Yes, it’s a million miles away from perfect, but the world is in a better shape than we often think. A new book, Factfulness, has been composed to remind us of this fact: Starting with a simple quiz and the metaphorical use of a chimpanzee, it aims – as one of the authors puts it in the book’s introduction – to use “data as therapy”.
The book has three authors. The first, the late Hans Rosling, was a renowned professor of international health at Sweden’s Karolinska Institute; known for his resplendent data visualizations, he was once referred to by the Guardian as the “data Jedi master.” The other two wordsmiths are Ola and Anna, his son and daughter-in-law and acclaimed data wunderkinds in their own right.

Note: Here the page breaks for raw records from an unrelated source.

(** * cool_yolov8: the annotation pipeline of [core.py]

    A shallow embedding of [core.py] (shape extraction from canvas records,
    geometry rescaling, colour classification, the per-frame annotation
    pass, and the JSON configuration codec) together with the properties
    the specification states about them.

    Conventions of the embedding.
    - Python values that the code handles without a static type (canvas
      records, the contents of [Draw.lines] and [Draw.zones], JSON
      documents) are values of [pyval]; lists and tuples are kept apart.
    - Python [int]s are [Z]. Python [float]s and the elements of
      [float64] arrays are the binary floating-point numbers of 64 bits
      ([f64.t]); their sums, products and quotients are rounded to the
      nearest float, ties to even. The elements of [int64] arrays are the
      integers of 64 bits.
    - What the detector reports (boxes, confidences, areas) and the
      readings of the clock are finite numbers, carried as exact
      rationals ([Q]); so are the palette transform and its distances.
    - A Python call that can raise returns a [result]; the exception is
      carried by [Err].
    - Objects that are painted or triggered in place (the frame buffer,
      the line and polygon zones) are threaded through the functions that
      mutate them. *)

From Stdlib Require Import ZArith QArith Qround Lia Lqa.
From Stdlib Require Import Floats.SpecFloat.
From stdpp Require Import base option list strings pretty gmap.

Scheme All for list.
Scheme All for prod.
(** The loop over the items of a feed: it inserts nothing when every uid
    is stored already, and afterwards every uid is stored. *)
Lemma upsertItems_spec env blogId its :
  storeFault env ItemsColl UpdateOne = None ->
  forall added db, exists added' db',
    upsertItems env blogId its added db = (Ok added', db')
    /\ blogs db' = blogs db /\ nextId db' = nextId db
    /\ sources db' = sources db /\ meta db' = meta db
    /\ incl (map itemIdentity (items db)) (map itemIdentity (items db'))
    /\ (forall it, In it its ->
                   In (blogId, fi_uid it) (map itemIdentity (items db')))
    /\ ((forall it, In it its ->
                    In (blogId, fi_uid it) (map itemIdentity (items db))) ->
        added' = added
        /\ map itemIdentity (items db') = map itemIdentity (items db)).
Proof.
  intros Hok. induction its as [|it rest IH]; intros added db; simpl.
  - exists added, db. repeat split; auto using incl_refl. intros it [].
  - destruct (upsertItem_identities env blogId it db Hok)
      as (r & db1 & Hrun & Hids & Hup).
    rewrite (bind_ok _ _ _ _ _ Hrun).
    destruct (upsertItem_blogs _ _ _ _ _ _ Hrun) as (Hb & Hn & Hs & Hm).
    destruct (IH (if upserted r then S added else added) db1)
      as (added' & db' & Hrest & Hb' & Hn' & Hs' & Hm' & Hincl & Hall & Hnone).
    exists added', db'. split; auto.
    assert (Hincl1 : incl (map itemIdentity (items db))
                          (map itemIdentity (items db1))).
    { rewrite Hids. apply incl_appl, incl_refl. }
    repeat split; try congruence.
    + eapply incl_tran; eauto.
    + intros x [<-|Hx]; auto. apply Hincl. rewrite Hids.
      destruct (upserted r) eqn:Er.
      * apply in_or_app. right. now left.
      * rewrite app_nil_r. now apply Hup.
    + assert (Er : upserted r = false) by (apply Hup; auto).
      rewrite Er in *. rewrite app_nil_r in Hids.
      assert (Hp : forall x, In x rest ->
                   In (blogId, fi_uid x) (map itemIdentity (items db1))).
      { intros x Hx. rewrite Hids. auto. }
      exact (proj1 (Hnone Hp)).
    + assert (Er : upserted r = false) by (apply Hup; auto).
      rewrite Er in *. rewrite app_nil_r in Hids.
      assert (Hp : forall x, In x rest ->
                   In (blogId, fi_uid x) (map itemIdentity (items db1))).
      { intros x Hx. rewrite Hids. auto. }
      rewrite (proj2 (Hnone Hp)). exact Hids.
Qed.

Lemma fetchAndParseFeed_ok env url maxItems raw db :
  fetchFeed env url = Ok raw ->
  fetchAndParseFeed env url maxItems db
  = (Ok (parsedFeed env raw url maxItems), db).
Proof.
  intros H. unfold fetchAndParseFeed. rewrite H. now destruct raw.
Qed.

Lemma generateUid_deterministic env1 env2 feedUrl itemId :
  (forall s, sha256hex env2 s = sha256hex env1 s) ->
  generateUid env2 feedUrl itemId = generateUid env1 feedUrl itemId.
Proof. intros H. unfold generateUid. now rewrite H. Qed.

(** The uids of a parsed feed depend on the feed URL and the natural ids
    of the items only: not on the clock, nor on the text helpers. *)
Lemma parsedFeed_uids env1 env2 raw url maxItems :
  (forall s, sha256hex env2 s = sha256hex env1 s) ->
  map fi_uid (pf_items (parsedFeed env2 raw url maxItems))
  = map fi_uid (pf_items (parsedFeed env1 raw url maxItems)).
Proof.
  intros H. destruct raw as [m its|m its]; simpl; rewrite !map_map;
    apply map_ext; intros i; simpl; apply generateUid_deterministic, H.
Qed.

Lemma updateBlogStatus_ok env id st db :
  noFaults env ->
  exists db', updateBlogStatus env id st db = (Ok tt, db')
              /\ items db' = items db.
Proof.
  intros Hok. unfold updateBlogStatus, updateBlogById, bind.
  rewrite call_ok by apply Hok.
  destruct (updateFirst _ _ (blogs db)) as [[o bs]|]; simpl; unfold ret;
    eexists; split; reflexivity.
Qed.

(** A sync of a blog whose feed is fetched, when the store answers. *)
Lemma syncBlogItems_fetched env blog maxItems raw db :
  noFaults env ->
  fetchFeed env (b_feedUrl blog) = Ok raw ->
  let its := pf_items (parsedFeed env raw (b_feedUrl blog) maxItems) in
  exists added db',
    syncBlogItems env blog maxItems db
    = (Ok (ItemsSynced added (List.length its)), db')
    /\ incl (map itemIdentity (items db)) (map itemIdentity (items db'))
    /\ (forall it, In it its ->
                   In (b_id blog, fi_uid it) (map itemIdentity (items db')))
    /\ ((forall it, In it its ->
                    In (b_id blog, fi_uid it) (map itemIdentity (items db))) ->
        added = 0
        /\ map itemIdentity (items db') = map itemIdentity (items db)).
Proof.
  intros Hok Hfetch its.
  destruct (upsertItems_spec env (b_id blog) its (Hok _ _) 0 db)
    as (added & db1 & Hrun & _ & _ & _ & _ & Hincl & Hall & Hnone).
  destruct (syncBlogItems env blog maxItems db) as [r dbf] eqn:E.
  unfold syncBlogItems, tryCatch in E.
  rewrite (bind_ok _ _ _ _ _
             (fetchAndParseFeed_ok env _ maxItems raw db Hfetch)) in E.
  fold its in E. rewrite (bind_ok _ _ _ _ _ Hrun) in E.
  match type of E with
  | context [updateBlogStatus env ?i ?st] =>
      destruct (updateBlogStatus_ok env i st db1 Hok)
        as (db' & Hupd & Hitems)
  end.
  rewrite (bind_ok _ _ _ _ _ Hupd) in E. unfold ret in E.
  injection E as <- <-.
  exists added, db'. split; [reflexivity|].
  rewrite Hitems. auto.
Qed.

They chose to focus on “10 reasons” why we’re wrong about the world. A piece over at The Telegraph explains the writers’ treatise: That we’ve never lived in a safer, more prosperous and healthy era. This, of course, is supported by reams of data.
However, as is made clear, the reality of the world is often divorced from our perception of it. A quiz, asking readers to summarize the state of the world using key metrics, allows you to try this for yourself.
Here’s a selection of some of the questions. A 2018 version of the test can be viewed here, over on the Roslings’ fact-based foundation, Gapminder.
– Worldwide, 30-year-old men have spent 10 years in school, on average. How many years have women of the same age spent in school: 3, 6 or 9 years?
– How many people in the world have access to electricity: 20, 50 or 80 percent?
– What is the average life expectancy in the world today: 50, 60 or 70 years?
The answers, incidentally, are 9 years, 80 percent, and 70 years. The authors note that if a chimpanzee (or anything, really) were to randomly select the answers on the far longer quiz, all with three choices, it’d get 33 percent of them right. The average person reportedly scores just 16 percent, which suggests our perception of the world is unrealistically negative.
It’s unsurprising. Fearful tales in the media – true or not, sensationalist or not – grab our attention, and trigger a visceral reaction more powerful than rational arguments or nuanced prose. This book’s use of the quiz, then, serves to remind us that fearful perspectives dominate our lives more than they probably should, even if we still have a lot of work left to do.